- WHAT THIS TASK INVOLVES
Gather every line from the entries below that includes "platform".
━━━━━━━━━━
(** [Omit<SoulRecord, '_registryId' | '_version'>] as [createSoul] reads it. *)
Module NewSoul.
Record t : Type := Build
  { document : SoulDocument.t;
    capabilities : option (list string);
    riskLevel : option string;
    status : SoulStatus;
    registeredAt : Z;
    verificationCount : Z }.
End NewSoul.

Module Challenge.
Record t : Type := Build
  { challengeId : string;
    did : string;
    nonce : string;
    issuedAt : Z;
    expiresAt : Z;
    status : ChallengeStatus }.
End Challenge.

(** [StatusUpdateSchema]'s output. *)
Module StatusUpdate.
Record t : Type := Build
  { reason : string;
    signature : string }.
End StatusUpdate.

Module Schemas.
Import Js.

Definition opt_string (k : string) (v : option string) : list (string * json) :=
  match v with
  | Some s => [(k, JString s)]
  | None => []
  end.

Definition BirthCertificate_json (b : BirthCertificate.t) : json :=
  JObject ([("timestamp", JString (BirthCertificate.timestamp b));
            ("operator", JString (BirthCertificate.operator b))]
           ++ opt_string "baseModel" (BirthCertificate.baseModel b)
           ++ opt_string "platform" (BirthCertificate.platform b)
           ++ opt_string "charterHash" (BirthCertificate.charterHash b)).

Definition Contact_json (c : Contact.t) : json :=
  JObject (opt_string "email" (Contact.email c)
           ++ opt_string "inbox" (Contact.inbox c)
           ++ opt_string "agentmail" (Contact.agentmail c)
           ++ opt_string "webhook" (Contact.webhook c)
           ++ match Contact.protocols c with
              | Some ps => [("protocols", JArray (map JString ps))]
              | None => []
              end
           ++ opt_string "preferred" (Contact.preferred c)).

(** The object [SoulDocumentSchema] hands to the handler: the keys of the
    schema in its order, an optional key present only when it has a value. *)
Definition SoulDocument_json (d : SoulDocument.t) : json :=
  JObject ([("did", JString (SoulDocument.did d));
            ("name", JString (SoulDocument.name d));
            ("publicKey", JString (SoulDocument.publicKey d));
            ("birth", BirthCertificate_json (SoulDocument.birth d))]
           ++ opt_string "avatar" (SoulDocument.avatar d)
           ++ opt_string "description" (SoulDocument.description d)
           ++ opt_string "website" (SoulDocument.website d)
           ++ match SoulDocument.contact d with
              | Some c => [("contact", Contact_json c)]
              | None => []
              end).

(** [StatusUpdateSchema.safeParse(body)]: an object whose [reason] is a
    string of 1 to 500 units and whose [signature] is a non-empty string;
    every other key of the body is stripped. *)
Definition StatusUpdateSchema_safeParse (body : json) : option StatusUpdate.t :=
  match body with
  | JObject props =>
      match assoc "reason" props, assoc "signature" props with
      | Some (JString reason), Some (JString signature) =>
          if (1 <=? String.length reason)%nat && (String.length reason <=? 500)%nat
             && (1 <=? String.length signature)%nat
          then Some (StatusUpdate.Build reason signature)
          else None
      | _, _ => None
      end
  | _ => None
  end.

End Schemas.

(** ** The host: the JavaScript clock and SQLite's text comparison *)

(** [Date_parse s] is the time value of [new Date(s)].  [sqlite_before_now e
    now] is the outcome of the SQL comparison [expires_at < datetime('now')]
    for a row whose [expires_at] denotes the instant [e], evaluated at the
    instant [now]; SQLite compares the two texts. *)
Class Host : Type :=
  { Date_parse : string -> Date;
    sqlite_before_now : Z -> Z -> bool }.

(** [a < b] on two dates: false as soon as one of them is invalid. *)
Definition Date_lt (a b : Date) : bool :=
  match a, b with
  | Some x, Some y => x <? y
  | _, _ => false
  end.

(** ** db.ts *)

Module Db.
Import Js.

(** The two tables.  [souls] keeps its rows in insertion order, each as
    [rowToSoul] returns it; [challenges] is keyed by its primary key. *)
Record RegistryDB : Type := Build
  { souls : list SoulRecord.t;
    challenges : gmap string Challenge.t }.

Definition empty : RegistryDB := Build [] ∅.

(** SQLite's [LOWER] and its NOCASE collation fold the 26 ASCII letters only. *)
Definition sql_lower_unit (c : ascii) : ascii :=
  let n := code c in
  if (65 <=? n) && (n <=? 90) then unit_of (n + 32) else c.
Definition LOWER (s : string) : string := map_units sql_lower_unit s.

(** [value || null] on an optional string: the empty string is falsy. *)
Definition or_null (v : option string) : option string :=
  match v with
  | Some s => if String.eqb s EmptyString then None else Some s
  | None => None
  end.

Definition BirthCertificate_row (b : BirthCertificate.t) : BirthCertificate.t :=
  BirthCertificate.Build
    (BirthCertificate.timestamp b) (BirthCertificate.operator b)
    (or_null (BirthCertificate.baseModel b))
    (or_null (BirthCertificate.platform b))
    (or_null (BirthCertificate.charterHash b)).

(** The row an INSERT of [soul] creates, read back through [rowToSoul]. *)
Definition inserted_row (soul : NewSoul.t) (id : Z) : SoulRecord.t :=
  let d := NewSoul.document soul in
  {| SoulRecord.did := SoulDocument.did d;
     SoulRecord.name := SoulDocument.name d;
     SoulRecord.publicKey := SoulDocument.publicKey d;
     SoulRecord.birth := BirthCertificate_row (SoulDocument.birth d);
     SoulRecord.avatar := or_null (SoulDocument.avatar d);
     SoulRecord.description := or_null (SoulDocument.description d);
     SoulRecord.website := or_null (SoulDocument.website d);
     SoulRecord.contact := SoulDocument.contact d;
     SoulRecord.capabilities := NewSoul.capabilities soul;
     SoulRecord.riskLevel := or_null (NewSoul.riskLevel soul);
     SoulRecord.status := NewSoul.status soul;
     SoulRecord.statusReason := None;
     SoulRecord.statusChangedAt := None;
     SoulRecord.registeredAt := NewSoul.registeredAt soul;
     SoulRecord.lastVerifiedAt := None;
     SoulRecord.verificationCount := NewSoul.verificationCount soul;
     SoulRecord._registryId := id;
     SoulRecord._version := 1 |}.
━━━━━━━━━━
- ANSWER SPACE
           ++ opt_string "platform" (BirthCertificate.platform b)
    (or_null (BirthCertificate.platform b))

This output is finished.